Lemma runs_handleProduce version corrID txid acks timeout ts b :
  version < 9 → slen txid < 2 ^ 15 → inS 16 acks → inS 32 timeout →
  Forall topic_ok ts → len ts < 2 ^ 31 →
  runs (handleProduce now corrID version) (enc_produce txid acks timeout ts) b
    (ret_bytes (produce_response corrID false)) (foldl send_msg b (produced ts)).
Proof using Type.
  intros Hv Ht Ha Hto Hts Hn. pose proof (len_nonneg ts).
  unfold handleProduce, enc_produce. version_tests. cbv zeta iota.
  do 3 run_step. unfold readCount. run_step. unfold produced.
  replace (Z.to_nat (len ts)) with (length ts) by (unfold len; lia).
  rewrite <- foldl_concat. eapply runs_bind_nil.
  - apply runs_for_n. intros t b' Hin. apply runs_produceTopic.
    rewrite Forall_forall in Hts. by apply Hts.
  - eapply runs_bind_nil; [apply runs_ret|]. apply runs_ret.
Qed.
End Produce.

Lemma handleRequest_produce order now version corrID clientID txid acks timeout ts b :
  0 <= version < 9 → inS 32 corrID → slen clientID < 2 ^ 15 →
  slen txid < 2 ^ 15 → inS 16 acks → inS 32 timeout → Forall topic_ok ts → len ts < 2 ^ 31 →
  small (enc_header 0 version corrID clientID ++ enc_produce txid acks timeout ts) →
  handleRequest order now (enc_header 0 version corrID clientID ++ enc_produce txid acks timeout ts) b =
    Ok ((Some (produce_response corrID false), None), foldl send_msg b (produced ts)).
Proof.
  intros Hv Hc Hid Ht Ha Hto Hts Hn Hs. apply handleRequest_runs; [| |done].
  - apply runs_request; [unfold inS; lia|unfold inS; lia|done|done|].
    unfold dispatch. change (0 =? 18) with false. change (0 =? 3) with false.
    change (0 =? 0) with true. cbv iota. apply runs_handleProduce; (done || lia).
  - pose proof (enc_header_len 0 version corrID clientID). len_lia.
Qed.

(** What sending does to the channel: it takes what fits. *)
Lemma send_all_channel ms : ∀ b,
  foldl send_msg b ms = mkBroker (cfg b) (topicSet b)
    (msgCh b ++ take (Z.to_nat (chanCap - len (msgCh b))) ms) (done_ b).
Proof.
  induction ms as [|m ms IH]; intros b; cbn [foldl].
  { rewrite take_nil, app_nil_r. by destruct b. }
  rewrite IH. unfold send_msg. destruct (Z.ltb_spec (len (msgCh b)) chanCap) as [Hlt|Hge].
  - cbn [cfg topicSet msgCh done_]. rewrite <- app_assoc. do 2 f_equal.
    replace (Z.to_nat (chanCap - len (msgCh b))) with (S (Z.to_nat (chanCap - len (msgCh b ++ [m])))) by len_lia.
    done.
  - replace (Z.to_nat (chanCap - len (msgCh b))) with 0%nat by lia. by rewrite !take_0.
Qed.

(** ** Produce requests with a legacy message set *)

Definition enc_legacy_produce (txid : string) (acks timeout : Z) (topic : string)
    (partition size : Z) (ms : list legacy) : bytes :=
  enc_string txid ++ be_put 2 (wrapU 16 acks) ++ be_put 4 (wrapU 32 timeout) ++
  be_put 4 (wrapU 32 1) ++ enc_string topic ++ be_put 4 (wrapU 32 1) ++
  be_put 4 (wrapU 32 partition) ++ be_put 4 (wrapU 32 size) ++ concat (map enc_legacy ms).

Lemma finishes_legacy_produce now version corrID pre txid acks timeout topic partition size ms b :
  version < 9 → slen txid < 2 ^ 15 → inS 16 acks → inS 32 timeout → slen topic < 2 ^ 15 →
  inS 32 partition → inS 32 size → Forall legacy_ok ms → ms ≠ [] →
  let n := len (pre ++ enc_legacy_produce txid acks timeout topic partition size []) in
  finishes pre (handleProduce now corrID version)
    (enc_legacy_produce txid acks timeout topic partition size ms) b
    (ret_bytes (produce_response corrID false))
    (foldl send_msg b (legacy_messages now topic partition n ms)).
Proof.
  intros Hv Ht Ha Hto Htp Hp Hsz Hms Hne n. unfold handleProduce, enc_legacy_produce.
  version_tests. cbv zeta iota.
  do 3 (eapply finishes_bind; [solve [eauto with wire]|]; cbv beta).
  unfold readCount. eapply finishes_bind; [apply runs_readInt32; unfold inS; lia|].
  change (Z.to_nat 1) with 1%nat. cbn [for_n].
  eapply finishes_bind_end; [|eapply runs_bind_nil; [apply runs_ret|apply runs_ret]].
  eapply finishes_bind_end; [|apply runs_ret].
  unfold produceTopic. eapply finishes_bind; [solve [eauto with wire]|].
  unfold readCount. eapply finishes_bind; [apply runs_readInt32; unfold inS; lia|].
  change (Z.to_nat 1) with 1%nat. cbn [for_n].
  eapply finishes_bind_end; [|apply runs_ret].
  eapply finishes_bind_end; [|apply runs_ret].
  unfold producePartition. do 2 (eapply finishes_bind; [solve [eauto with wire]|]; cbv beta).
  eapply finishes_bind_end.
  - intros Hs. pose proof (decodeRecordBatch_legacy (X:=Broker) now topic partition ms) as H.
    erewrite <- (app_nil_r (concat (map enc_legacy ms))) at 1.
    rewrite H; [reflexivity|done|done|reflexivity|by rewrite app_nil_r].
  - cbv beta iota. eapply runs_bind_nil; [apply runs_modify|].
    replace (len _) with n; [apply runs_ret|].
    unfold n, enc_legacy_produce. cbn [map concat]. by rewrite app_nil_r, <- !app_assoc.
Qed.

--

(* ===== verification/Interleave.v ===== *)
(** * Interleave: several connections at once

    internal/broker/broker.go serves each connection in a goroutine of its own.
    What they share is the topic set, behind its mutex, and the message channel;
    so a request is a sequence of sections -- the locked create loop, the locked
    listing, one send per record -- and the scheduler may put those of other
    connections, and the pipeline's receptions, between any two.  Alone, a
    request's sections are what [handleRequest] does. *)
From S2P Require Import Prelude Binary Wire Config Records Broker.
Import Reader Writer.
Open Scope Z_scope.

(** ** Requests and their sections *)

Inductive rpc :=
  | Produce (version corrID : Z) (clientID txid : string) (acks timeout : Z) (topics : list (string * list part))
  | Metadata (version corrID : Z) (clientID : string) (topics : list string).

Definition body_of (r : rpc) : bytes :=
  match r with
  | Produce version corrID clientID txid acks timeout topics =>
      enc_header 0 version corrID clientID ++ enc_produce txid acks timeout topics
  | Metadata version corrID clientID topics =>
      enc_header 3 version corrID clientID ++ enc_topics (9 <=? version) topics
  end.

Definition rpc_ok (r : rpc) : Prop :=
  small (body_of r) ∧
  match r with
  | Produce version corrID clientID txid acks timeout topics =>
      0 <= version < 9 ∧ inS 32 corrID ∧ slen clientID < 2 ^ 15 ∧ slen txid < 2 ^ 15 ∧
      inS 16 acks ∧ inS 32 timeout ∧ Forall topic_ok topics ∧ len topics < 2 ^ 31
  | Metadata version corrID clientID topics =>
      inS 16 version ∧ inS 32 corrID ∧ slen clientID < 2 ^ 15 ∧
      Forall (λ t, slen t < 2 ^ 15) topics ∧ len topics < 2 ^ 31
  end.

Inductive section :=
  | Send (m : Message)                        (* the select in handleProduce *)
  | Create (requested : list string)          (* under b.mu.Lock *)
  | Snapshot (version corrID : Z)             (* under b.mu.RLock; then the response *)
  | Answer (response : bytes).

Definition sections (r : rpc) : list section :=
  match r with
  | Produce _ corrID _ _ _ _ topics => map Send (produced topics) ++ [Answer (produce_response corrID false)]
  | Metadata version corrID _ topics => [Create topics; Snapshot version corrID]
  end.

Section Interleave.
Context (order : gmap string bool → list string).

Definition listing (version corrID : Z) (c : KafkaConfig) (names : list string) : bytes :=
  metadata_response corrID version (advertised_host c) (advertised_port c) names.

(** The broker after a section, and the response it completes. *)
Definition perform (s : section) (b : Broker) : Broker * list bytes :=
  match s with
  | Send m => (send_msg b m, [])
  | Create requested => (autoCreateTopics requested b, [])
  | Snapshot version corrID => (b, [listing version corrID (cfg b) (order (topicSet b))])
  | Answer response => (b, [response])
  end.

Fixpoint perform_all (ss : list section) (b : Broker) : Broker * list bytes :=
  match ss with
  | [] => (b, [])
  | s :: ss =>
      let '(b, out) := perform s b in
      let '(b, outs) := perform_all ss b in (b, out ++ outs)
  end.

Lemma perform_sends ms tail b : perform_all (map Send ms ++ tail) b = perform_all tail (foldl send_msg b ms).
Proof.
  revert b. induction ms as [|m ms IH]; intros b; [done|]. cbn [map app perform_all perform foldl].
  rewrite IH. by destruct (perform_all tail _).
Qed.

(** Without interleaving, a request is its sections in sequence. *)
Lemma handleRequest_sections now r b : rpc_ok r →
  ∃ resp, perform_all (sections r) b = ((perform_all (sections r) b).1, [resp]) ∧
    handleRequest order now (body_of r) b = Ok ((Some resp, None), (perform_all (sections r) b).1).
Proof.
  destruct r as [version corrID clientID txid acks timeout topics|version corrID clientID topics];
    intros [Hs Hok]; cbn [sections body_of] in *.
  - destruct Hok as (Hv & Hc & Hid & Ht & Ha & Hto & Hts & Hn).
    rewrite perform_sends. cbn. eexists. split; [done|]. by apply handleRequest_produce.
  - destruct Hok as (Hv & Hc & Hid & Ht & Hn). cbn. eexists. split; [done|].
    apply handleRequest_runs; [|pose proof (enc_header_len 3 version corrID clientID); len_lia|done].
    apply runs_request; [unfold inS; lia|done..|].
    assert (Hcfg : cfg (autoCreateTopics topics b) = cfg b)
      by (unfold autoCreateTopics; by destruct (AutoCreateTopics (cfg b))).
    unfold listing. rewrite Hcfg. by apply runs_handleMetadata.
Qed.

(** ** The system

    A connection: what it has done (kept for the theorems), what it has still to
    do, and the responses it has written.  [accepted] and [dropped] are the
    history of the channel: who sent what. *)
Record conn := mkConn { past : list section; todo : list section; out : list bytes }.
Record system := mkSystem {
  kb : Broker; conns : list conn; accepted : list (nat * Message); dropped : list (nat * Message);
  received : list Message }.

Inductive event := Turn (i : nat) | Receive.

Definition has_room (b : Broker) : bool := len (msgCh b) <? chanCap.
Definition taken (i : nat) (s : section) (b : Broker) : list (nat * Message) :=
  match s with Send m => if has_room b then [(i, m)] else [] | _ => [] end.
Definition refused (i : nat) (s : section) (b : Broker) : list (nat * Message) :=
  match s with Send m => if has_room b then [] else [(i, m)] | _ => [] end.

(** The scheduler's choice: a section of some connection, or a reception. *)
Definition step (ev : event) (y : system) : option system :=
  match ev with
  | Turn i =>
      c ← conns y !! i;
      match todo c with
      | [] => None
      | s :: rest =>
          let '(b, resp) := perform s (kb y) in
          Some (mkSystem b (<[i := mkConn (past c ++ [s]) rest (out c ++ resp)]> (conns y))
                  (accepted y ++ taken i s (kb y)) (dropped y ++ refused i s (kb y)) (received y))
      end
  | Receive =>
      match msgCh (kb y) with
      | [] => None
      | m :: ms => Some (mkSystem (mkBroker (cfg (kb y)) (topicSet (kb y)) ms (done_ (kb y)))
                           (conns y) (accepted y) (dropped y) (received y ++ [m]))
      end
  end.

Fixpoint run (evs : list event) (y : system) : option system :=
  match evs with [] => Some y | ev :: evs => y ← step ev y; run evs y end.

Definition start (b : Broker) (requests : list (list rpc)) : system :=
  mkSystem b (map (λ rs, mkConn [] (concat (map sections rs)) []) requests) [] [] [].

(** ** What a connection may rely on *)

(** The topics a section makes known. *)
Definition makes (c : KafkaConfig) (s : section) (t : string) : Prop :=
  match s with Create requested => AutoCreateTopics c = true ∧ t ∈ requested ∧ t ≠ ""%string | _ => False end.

---

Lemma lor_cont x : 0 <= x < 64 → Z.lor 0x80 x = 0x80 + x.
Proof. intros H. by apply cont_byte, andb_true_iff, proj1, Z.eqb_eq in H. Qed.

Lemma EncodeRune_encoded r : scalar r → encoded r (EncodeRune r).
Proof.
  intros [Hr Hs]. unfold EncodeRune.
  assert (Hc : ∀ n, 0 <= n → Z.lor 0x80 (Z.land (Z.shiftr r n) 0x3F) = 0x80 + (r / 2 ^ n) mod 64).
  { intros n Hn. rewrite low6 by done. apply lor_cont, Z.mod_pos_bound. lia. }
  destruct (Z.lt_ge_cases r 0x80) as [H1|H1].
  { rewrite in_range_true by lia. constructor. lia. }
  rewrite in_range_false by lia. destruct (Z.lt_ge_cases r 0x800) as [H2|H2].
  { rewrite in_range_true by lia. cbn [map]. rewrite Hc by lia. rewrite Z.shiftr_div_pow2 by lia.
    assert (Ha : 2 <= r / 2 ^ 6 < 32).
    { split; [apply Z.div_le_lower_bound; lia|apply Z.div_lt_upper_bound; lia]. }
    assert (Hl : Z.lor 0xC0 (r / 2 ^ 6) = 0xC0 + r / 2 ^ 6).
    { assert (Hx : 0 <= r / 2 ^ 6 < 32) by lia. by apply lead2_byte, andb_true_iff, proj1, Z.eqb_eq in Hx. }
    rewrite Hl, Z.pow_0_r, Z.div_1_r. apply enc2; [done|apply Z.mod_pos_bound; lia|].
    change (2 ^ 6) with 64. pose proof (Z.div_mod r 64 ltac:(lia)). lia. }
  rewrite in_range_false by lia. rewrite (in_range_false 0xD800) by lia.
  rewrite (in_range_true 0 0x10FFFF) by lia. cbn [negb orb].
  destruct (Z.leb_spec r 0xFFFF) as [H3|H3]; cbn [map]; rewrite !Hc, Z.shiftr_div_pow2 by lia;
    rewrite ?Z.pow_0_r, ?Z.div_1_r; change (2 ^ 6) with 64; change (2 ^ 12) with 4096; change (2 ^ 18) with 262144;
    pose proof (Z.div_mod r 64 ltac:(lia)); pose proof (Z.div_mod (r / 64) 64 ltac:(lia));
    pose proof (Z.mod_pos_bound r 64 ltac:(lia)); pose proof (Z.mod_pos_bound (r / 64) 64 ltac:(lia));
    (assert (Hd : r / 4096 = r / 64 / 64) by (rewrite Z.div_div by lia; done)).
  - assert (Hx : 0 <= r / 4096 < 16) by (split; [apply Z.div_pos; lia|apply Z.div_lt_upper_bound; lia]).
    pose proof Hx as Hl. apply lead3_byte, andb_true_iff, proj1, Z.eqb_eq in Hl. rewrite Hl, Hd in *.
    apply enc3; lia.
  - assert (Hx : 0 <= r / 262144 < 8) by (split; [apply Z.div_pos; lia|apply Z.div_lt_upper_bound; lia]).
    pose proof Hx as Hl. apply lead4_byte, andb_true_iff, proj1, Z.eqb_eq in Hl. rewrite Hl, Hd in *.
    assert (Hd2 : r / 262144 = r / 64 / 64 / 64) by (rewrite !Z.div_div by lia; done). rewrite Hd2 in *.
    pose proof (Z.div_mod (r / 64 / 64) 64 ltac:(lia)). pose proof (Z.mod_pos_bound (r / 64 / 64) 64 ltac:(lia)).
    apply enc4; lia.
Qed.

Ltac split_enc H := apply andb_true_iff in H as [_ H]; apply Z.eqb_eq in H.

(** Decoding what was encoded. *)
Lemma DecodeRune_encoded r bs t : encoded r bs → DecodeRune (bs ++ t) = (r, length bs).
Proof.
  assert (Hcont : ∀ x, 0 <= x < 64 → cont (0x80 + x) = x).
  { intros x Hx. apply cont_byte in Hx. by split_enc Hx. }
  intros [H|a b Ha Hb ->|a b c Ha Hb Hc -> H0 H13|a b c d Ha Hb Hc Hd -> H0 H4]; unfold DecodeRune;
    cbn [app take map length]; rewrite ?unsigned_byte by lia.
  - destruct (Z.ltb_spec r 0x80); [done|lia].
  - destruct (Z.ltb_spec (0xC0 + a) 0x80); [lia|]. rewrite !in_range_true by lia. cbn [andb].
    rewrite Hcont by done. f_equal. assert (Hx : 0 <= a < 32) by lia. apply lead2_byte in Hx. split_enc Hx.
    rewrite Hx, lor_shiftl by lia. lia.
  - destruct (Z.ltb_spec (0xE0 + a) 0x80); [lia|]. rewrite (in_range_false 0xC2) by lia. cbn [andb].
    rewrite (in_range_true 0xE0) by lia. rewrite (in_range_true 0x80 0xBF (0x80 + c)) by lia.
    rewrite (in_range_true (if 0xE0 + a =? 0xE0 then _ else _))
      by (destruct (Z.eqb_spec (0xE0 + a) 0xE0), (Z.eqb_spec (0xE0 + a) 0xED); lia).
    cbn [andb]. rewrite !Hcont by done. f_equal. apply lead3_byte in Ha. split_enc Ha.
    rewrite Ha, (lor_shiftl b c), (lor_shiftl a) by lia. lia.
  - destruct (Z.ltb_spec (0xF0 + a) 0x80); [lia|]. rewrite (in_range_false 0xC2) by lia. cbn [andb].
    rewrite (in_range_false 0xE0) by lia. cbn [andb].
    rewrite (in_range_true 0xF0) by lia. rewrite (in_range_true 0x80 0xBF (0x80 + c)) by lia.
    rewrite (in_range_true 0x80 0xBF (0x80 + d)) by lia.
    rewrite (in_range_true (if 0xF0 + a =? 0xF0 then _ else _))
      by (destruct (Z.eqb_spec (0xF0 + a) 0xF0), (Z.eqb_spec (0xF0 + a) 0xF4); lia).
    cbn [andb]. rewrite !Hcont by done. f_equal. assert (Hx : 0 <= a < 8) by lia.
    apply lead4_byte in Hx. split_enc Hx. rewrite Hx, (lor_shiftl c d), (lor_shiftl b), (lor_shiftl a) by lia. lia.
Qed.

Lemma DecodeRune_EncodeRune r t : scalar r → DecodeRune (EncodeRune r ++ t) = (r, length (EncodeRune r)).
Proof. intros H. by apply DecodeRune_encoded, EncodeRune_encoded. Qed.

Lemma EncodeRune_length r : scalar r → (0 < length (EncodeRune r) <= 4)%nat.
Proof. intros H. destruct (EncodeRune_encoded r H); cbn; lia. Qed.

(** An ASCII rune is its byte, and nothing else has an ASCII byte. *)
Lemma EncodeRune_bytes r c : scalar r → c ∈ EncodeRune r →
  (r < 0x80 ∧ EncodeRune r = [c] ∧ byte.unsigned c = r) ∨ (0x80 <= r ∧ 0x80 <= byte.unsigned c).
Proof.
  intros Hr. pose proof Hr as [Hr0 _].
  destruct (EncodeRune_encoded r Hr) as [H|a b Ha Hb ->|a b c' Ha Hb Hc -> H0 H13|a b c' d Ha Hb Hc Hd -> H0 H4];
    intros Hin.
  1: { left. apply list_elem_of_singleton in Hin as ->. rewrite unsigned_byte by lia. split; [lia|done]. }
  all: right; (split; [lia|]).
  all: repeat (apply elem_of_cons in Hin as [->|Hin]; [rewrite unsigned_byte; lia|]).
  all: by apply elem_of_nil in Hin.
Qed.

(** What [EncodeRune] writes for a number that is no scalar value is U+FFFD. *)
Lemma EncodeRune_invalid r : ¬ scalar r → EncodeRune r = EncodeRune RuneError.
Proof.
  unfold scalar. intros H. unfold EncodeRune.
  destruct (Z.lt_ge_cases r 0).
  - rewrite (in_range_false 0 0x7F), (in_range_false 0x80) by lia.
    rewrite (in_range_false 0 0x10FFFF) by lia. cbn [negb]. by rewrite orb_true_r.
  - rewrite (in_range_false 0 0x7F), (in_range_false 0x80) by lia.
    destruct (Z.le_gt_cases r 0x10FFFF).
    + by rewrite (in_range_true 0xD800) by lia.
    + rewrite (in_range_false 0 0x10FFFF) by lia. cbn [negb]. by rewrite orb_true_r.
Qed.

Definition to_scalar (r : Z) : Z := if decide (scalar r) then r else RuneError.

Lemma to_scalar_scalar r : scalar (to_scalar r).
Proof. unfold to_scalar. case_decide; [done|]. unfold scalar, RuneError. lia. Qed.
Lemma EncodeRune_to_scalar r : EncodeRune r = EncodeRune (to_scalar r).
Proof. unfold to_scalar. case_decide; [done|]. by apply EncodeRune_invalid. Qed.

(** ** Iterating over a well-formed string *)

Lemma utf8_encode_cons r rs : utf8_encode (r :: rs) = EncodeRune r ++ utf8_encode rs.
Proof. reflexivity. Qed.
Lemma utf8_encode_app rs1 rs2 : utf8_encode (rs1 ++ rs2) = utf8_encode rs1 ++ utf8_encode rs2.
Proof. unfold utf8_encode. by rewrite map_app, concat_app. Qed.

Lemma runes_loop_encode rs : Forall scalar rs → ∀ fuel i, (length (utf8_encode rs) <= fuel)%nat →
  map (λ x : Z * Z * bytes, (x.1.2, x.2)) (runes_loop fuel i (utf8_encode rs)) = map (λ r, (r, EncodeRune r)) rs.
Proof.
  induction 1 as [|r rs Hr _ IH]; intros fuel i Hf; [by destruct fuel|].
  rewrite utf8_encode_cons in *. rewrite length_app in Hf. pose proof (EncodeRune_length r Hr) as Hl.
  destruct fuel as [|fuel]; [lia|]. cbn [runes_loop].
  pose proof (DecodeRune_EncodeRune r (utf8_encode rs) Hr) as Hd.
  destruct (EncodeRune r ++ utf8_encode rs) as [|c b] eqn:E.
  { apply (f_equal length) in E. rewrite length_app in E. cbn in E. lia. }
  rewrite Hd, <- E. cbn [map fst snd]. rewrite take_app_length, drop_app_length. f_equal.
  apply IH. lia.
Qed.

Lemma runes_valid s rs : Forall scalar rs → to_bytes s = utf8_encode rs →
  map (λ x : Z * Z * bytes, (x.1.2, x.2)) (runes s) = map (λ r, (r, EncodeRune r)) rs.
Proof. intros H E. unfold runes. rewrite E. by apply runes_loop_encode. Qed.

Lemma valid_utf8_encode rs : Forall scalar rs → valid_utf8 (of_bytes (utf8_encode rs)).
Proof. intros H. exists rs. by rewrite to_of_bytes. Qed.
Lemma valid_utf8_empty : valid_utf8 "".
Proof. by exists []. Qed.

**PROBLEM TO WORK ON:**
Using the records above, report each line that contains the word "under" by copying it.

**SOLVED PROBLEM:**
  | Create (requested : list string)          (* under b.mu.Lock *)
  | Snapshot (version corrID : Z)             (* under b.mu.RLock; then the response *)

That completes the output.